When asked about the Fed’s thinking on raising interest rates, Powell repeatedly highlighted that the labour market has not yet healed sufficiently to warrant such a move.
The central bank has said it would keep interest rates at today’s near-zero levels until it achieves maximum employment and inflation that averages 2 per cent over time.
There are still roughly 4m more Americans out of work compared to pre-pandemic levels and the labour force participation rate — which tracks the number of Americans employed or looking for a job — has yet to recover fully.
The participation rate failed to move higher, remaining unchanged from the previous month at 61.6 per cent. In February 2020, it hovered around 63 per cent.
At the press conference following the two-day policy meeting on Wednesday, Powell said “impediments” to labour supply should “diminish” as Covid risks fade further, perhaps leading to more significant increases in jobs again soon.

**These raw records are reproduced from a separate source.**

(** Packs move: those that are on their way afterwards were before, or are new. *)
Lemma inv_moves lossy w w' made lost more :
  dir_inv lossy w ->
  stream_tx_pack_id (writer w') = zlen (wrote w') -> wrote w' = wrote w ++ more -> task w' = task w -> reader w' = reader w -> gave w' = gave w ->
  transit w' ++ lost ≡ₚ made ++ transit w -> Forall (genuine_pack (wrote w')) made ->
  (lossy = false -> lost = [] /\ tx_open (writer w') = true /\
    forall i, zlen (wrote w) < i <= zlen (wrote w') -> Exists (has_id i) made) ->
  dir_inv lossy w'.
Proof.
  intros [I1 I2 I3 I4 I5 I6] Hid Hw Ht Hr Hg Hp Hm Hl. split; rewrite ?Ht, ?Hr, ?Hg; try done.
  - assert (Forall (genuine_pack (wrote w')) (transit w' ++ lost)) as H.
    { rewrite Hp. apply Forall_app. split; [done|]. eapply Forall_impl; [exact I2|]. rewrite Hw. intros [|?|d|?|?|?]; try done. apply genuine_longer. }
    by apply Forall_app in H as [H _].
  - intros Ho. rewrite Hw. apply in_order_app; auto.
  - rewrite Hw. by apply prefix_app_r.
  - intros E. destruct (I6 E) as (J1 & J2 & J3 & J4). destruct (Hl E) as (-> & K1 & K2). split_and!; try done.
    intros i Hi. rewrite app_nil_r in Hp. destruct (decide (i <= zlen (wrote w))) as [Hle|Hgt].
    + destruct (J4 i ltac:(lia)) as [?|Hx]; [by left|right]. rewrite Hp. apply Exists_app. by right.
    + right. rewrite Hp. apply Exists_app. left. apply K2. lia.
Qed.
(** [get_fragmentation()].  The Python result is a float; the model gives
    the exact rational the float expression rounds, [None] if the call
    raised. *)
Definition get_fragmentation (m : t) : option Q :=
  let free_blocks := filter (λ b, MemoryBlock.allocated b = false) (block_list m) in
  match free_blocks with
  | [] => Some 0%Q
  | _ :: _ =>
      let total_free := py_sum (MemoryBlock.size <$> free_blocks) in
      largest_free ←
        (match free_blocks with
         | [] => Some 0
         | _ :: _ => py_max (MemoryBlock.size <$> free_blocks)
         end);
      if total_free =? 0 then Some 0%Q
      else
        q ← py_truediv (total_free - largest_free) total_free;
        Some (q * 100)%Q
  end.

(** [get_utilization()]: the exact rational of the float result, [None]
    if the division raised. *)
Definition get_utilization (m : t) : option Q :=
  let used_memory :=
    py_sum (MemoryBlock.size <$>
              filter (λ b, MemoryBlock.allocated b = true) (block_list m)) in
  q ← py_truediv used_memory (total_memory m);
  Some (q * 100)%Q.

(** A call made on the manager by its driver, and the manager after a
    sequence of calls. *)
Inductive call :=
| Allocate (process : Process.t)
| Deallocate (process : Process.t).

Definition do_call (m : t) (c : call) : t :=
  match c with
  | Allocate process => (allocate m process).1.2
  | Deallocate process => (deallocate m process).1.2
  end.

Definition run (m : t) (calls : list call) : t := fold_left do_call calls m.

End MemoryManager.

(* ===================================================================== *)
(** * heapq (Python standard library), as scheduler.py uses it *)
(* ===================================================================== *)

(** [heapq.heappush] and [heapq.heappop] on a Python list, with the
    comparison [less] standing for the [<] of the items.  The two sift
    loops are CPython's: [_siftdown] moves the new item towards the root,
    [_siftup] moves the hole at the root down to a leaf along the smaller
    children and then sifts the displaced last item back up. *)
Module Heapq.
Section Heapq.
Context {A : Type} `{!Inhabited A} (less : A → A → bool).
(** Allowing or forbidding package downloads touches the egress rules of the
    web tier and of the application tier only: whatever the setting, the
    ingress rules of the four groups and the whole groups of the load
    balancer and of the database are the same, and the rule towards the next
    tier stays the first egress rule of the two compute tiers. *)
Theorem package_downloads_leave_the_chain_alone
    (props : SecurityGroups.SecurityGroupsConstructProps) (flag : option bool)
    (e : Env) (s : list Resource) :
  exists c s' c2 s2,
    SecurityGroups.SecurityGroupsConstruct props e s = Ok (c, s')
    /\ SecurityGroups.SecurityGroupsConstruct
         (Conditions.withAllowPackageDownloads flag props) e s = Ok (c2, s2)
    /\ c2 = c
    /\ (forall t, Observe.ingressOf s2 (Observe.groupOf c t)
                  = Observe.ingressOf s' (Observe.groupOf c t))
    /\ Observe.securityGroupAt s2 (SecurityGroups.albSecurityGroup c)
       = Observe.securityGroupAt s' (SecurityGroups.albSecurityGroup c)
    /\ Observe.securityGroupAt s2 (SecurityGroups.dbSecurityGroup c)
       = Observe.securityGroupAt s' (SecurityGroups.dbSecurityGroup c)
    /\ (forall t, t = Observe.PRESENTATION \/ t = Observe.BUSINESS ->
          head (Observe.egressOf s2 (Observe.groupOf c t))
          = head (Observe.egressOf s' (Observe.groupOf c t))).
Proof.
  eexists _, _, _, _. split; [apply SecurityGroupsConstruct_run|].
  split; [apply SecurityGroupsConstruct_run|].
  split; [reflexivity|].
  by_tier. rewrite !group_of_tier.
  split; [intros t; rewrite !ingress_of_tier; destruct t; reflexivity|].
  split; [reflexivity|]. split; [reflexivity|].
  intros t [-> | ->]; rewrite !egress_of_tier;
    cbn [sgEgress Derived.webTierGroup Derived.appTierGroup Conditions.withAllowPackageDownloads
           SecurityGroups.webTierAllowAllOutbound SecurityGroups.appTierAllowAllOutbound
           SecurityGroups.appTierPort SecurityGroups.dbPort];
    unfold Derived.held;
    match goal with
    | |- context [Js.nullish ?f false] => destruct (Js.nullish f false)
    end; reflexivity.
Qed.

Lemma sanitizeId_plain (name : string) :
  Conditions.plain name -> sanitizeId name = name.
Proof.
  unfold Conditions.plain.
  induction name as [|x name IH]; intros Hplain; [reflexivity|].
  cbn [sanitizeId].
  destruct (Ascii.eqb_spec x "/"%char) as [->|_].
  - exfalso. apply Hplain. left. reflexivity.
  - f_equal. apply IH. intros Hin. apply Hplain. right. exact Hin.
Qed.

(** In every store the construct leaves, a group given no name, or the
    empty name, goes by its default construct id, and a group given a name
    goes by that name, with each path separator in it escaped as two
    dashes: a name without a separator is kept as it is. A group allows all
    outbound traffic only when its own flag is set to [true]: an absent
    flag is [false]. *)
Theorem group_names_and_outbound_flags
    (props : SecurityGroups.SecurityGroupsConstructProps) (e : Env) (s : list Resource)
    (c : SecurityGroups.SecurityGroupsConstructT) (s' : list Resource) :
  SecurityGroups.SecurityGroupsConstruct props e s = Ok (c, s') ->
  forall t, exists g,
    Observe.securityGroupAt s' (Observe.groupOf c t) = Some g
    /\ (Further.nameOf props t = None \/ Further.nameOf props t = Some EmptyString ->
        sgId g = Further.defaultNameOf t)
    /\ (forall name, Further.nameOf props t = Some name -> name <> EmptyString ->
        sgId g = sanitizeId name
        /\ Conditions.plain (sgId g)
        /\ (Conditions.plain name -> sgId g = name))
    /\ (sgAllowAllOutbound g = true <-> Observe.allowAllOutboundOf props t = Some true).
Proof.
  intros Hrun. destruct (SecurityGroupsConstruct_inv _ _ _ _ _ Hrun) as [-> ->].
  assert (Hescaped : forall name, Conditions.plain (sanitizeId name)).
  { unfold Conditions.plain. induction name as [|x name IH]; [intros []|].
    cbn [sanitizeId]. destruct (Ascii.eqb_spec x "/"%char) as [->|Hx]; cbn.
    - intros [H|[H|H]]; [discriminate H | discriminate H | exact (IH H)].
    - intros [H|H]; [congruence | exact (IH H)]. }
  intros t. eexists. split; [apply group_of_tier|].
  destruct t; cbn [sgId sgAllowAllOutbound Derived.albGroup Derived.webTierGroup
                     Derived.appTierGroup Derived.dbGroup Further.nameOf
                     Further.defaultNameOf Observe.allowAllOutboundOf].
  all: split; [intros [-> | ->]; reflexivity|].
  all: split;
    [ intros name -> Hname; unfold Js.or;
      destruct (decide (name = EmptyString)); [contradiction|];
      split; [reflexivity | split; [apply Hescaped | apply sanitizeId_plain]] |].
  all: match goal with
       | |- context [Js.nullish ?flag false] => destruct flag as [[|]|]
       end; cbn; split; congruence.
Qed.

(** The database port is opened between the application tier and the
    database only: whatever [dbPort] is, the groups of the load balancer and
    of the web tier are the same, and so are the ingress rule of the
    application tier's group and every rule to an address range. *)
Theorem database_port_stays_behind_the_application_tier
    (props : SecurityGroups.SecurityGroupsConstructProps) (port : Z)
    (e : Env) (s : list Resource) :
  exists c s' c2 s2,
    SecurityGroups.SecurityGroupsConstruct props e s = Ok (c, s')
    /\ SecurityGroups.SecurityGroupsConstruct (Further.withDbPort port props) e s
       = Ok (c2, s2)
    /\ c2 = c
    /\ Observe.securityGroupAt s2 (SecurityGroups.albSecurityGroup c)
       = Observe.securityGroupAt s' (SecurityGroups.albSecurityGroup c)
    /\ Observe.securityGroupAt s2 (SecurityGroups.webTierSecurityGroup c)
       = Observe.securityGroupAt s' (SecurityGroups.webTierSecurityGroup c)
    /\ Observe.ingressOf s2 (SecurityGroups.appTierSecurityGroup c)
       = Observe.ingressOf s' (SecurityGroups.appTierSecurityGroup c)
    /\ (forall t r, Observe.boundToCidr r ->
          (In r (Further.rulesOf s2 (Observe.groupOf c t))
           <-> In r (Further.rulesOf s' (Observe.groupOf c t)))).
Proof.
  eexists _, _, _, _. split; [apply SecurityGroupsConstruct_run|].
  split; [apply SecurityGroupsConstruct_run|].
  split; [reflexivity|].
  by_tier. rewrite !group_of_tier, !ingress_of_tier.
  split; [reflexivity|]. split; [reflexivity|]. split; [reflexivity|].
  intros t r [cidr Hcidr]. rewrite !rules_of_tier.
  destruct t; try reflexivity.
  - cbn [sgEgress sgIngress Derived.appTierGroup app].
    change (Derived.packageDownloadRules (Further.withDbPort port props))
      with (Derived.packageDownloadRules props).
    cbn [Further.withDbPort SecurityGroups.appTierAllowAllOutbound
           SecurityGroups.appTierPort SecurityGroups.dbPort].
    unfold Derived.held.
    destruct (Js.nullish (SecurityGroups.appTierAllowAllOutbound props) false);
      cbn [In]; [reflexivity|].
    split; intros [H|[H|H]]; try (subst r; discriminate Hcidr); tauto.
  - cbn [sgEgress sgIngress Derived.dbGroup app In].
    split; intros [H|H]; try (subst r; discriminate Hcidr); tauto.
Qed.

End PerimeterFurther.

(** ** The application-tier construct *)

Section ComputeFurther.
Import Cdk.

(** Given no script path, or the empty path, the construct reads no file:
    in every environment it returns, with the same store, and the group has
    no user data. *)
Theorem no_script_path_reads_nothing
    (props : AppTierAsg.AppTierAsgConstructProps) (e1 e2 : Env) (s : list Resource) :
  AppTierAsg.userDataScriptPath props = None
  \/ AppTierAsg.userDataScriptPath props = Some EmptyString ->
  exists c s' a,
    AppTierAsg.AppTierAsgConstruct props e1 s = Ok (c, s')
    /\ AppTierAsg.AppTierAsgConstruct props e2 s = Ok (c, s')
    /\ Observe.autoScalingGroupAt s' (AppTierAsg.autoScalingGroup c) = Some a
    /\ asgUserData a = [].
Proof.
  intros Hpath. rewrite !AppTierAsgConstruct_run.
  assert (Hnone : forall e, Derived.userData e (AppTierAsg.userDataScriptPath props)
                            = Ok []).
  { intros e. destruct Hpath as [-> | ->]; reflexivity. }
  rewrite !Hnone. eexists _, _, _. split; [reflexivity|]. split; [reflexivity|].
  cbn [AppTierAsg.autoScalingGroup]. rewrite autoScalingGroupAt_first.
  split; reflexivity.
Qed.

(** Given a script path that is not empty, the construct returns only if a
    file can be read at that path: when nothing is there, or a directory
    is, the construct fails, and the user data of a group that is returned
    is the text of the file, once. *)
Theorem script_path_is_read_or_the_construct_fails
    (props : AppTierAsg.AppTierAsgConstructProps) (e : Env) (s : list Resource)
    (path : string) :
  AppTierAsg.userDataScriptPath props = Some path ->
  path <> EmptyString ->
  ((forall script, files e path <> Some (File script)) ->
   exists msg, AppTierAsg.AppTierAsgConstruct props e s = Err msg)
  /\ (forall c s',
        AppTierAsg.AppTierAsgConstruct props e s = Ok (c, s') ->
        exists script a,
          files e path = Some (File script)
          /\ Observe.autoScalingGroupAt s' (AppTierAsg.autoScalingGroup c) = Some a
          /\ asgUserData a = [script]).
Proof.
  intros Hpath Hnonempty. rewrite AppTierAsgConstruct_run, Hpath.
  unfold Derived.userData, Js.truthy.
  destruct (decide (path = EmptyString)); [contradiction|].
  split.
  - intros Hnone. destruct (files e path) as [[script|]|];
      [exfalso; exact (Hnone script eq_refl) | eexists; reflexivity | eexists; reflexivity].
  - intros c s'. destruct (files e path) as [[script|]|]; [|discriminate|discriminate].
    intros Hrun. injection Hrun as <- <-.
    eexists _, _. split; [reflexivity|].
    cbn [AppTierAsg.autoScalingGroup]. rewrite autoScalingGroupAt_first.
    split; reflexivity.
Qed.

(** The group requires IMDSv2 unless the props say [false]: an absent
    [requireImdsv2] enforces it. *)
Theorem imdsv2_is_required_unless_disabled
    (props : AppTierAsg.AppTierAsgConstructProps) (e : Env) (s : list Resource)
    (c : AppTierAsg.AppTierAsgConstructT) (s' : list Resource) :
  AppTierAsg.AppTierAsgConstruct props e s = Ok (c, s') ->
  exists a,
    Observe.autoScalingGroupAt s' (AppTierAsg.autoScalingGroup c) = Some a
    /\ (asgRequireImdsv2 a = false <-> AppTierAsg.requireImdsv2 props = Some false).
Proof.
  rewrite AppTierAsgConstruct_run.
  destruct (Derived.userData e (AppTierAsg.userDataScriptPath props)) as [script|msg];
    [|discriminate].
  intros Hrun. injection Hrun as <- <-.
  eexists. cbn [AppTierAsg.autoScalingGroup]. rewrite autoScalingGroupAt_first.
  split; [reflexivity|].
  cbn [asgRequireImdsv2 Derived.appTierGroupOf].
  destruct (AppTierAsg.requireImdsv2 props) as [[|]|]; cbn; split; congruence.
Qed.

(** A run that returns only appends: the scope keeps every construct it held
    and gains the scaling group and, after it, its CPU policy. The group has
    one block device, with the volume of the props, the health check of the
    props, and one cooldown shared with the policy. *)
Theorem app_tier_appends_a_group_and_its_policy
    (props : AppTierAsg.AppTierAsgConstructProps) (e : Env) (s : list Resource)
    (c : AppTierAsg.AppTierAsgConstructT) (s' : list Resource) :
  AppTierAsg.AppTierAsgConstruct props e s = Ok (c, s') ->
  exists a p,
    s' = s ++ [RAutoScalingGroup a; RScalingPolicy p]
    /\ AppTierAsg.autoScalingGroup c = length s
    /\ spGroup p = length s
    /\ spCooldown p = asgCooldown a
    /\ asgBlockDevices a
       = [ mkBlockDevice (AppTierAsg.deviceName props) (AppTierAsg.volumeSize props)
             (AppTierAsg.volumeType props) (AppTierAsg.encrypted props)
             (AppTierAsg.deleteOnTermination props) (AppTierAsg.iops props) ]
    /\ asgHealthCheckType a = Some (AppTierAsg.healthCheckType props)
    /\ asgHealthCheckGracePeriod a = Some (AppTierAsg.healthCheckGracePeriod props)
    /\ asgInstanceType a = (AppTierAsg.instanceClass props, AppTierAsg.instanceSize props).
Proof.
  rewrite AppTierAsgConstruct_run.
  destruct (Derived.userData e (AppTierAsg.userDataScriptPath props)) as [script|msg];
    [|discriminate].
  intros Hrun. injection Hrun as <- <-.
  eexists _, _. repeat split.
Qed.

He added separately that it could be possible for maximum employment to be achieved by the second half of next year should the pace of this year’s gains continue.
Adding urgency to the Fed’s policy discussions is surging inflation, which has proven more persistent and broad-based than anticipated. Wages are also rising, with another boost seen in October.
Average hourly earnings rose 0.4 per cent on a month-over-month basis for a 4.9 per cent annual gain.
According to Powell, today’s inflationary pressures are not due to a “tight labour market”, however, and instead reflect supply-chain bottlenecks and other shortages.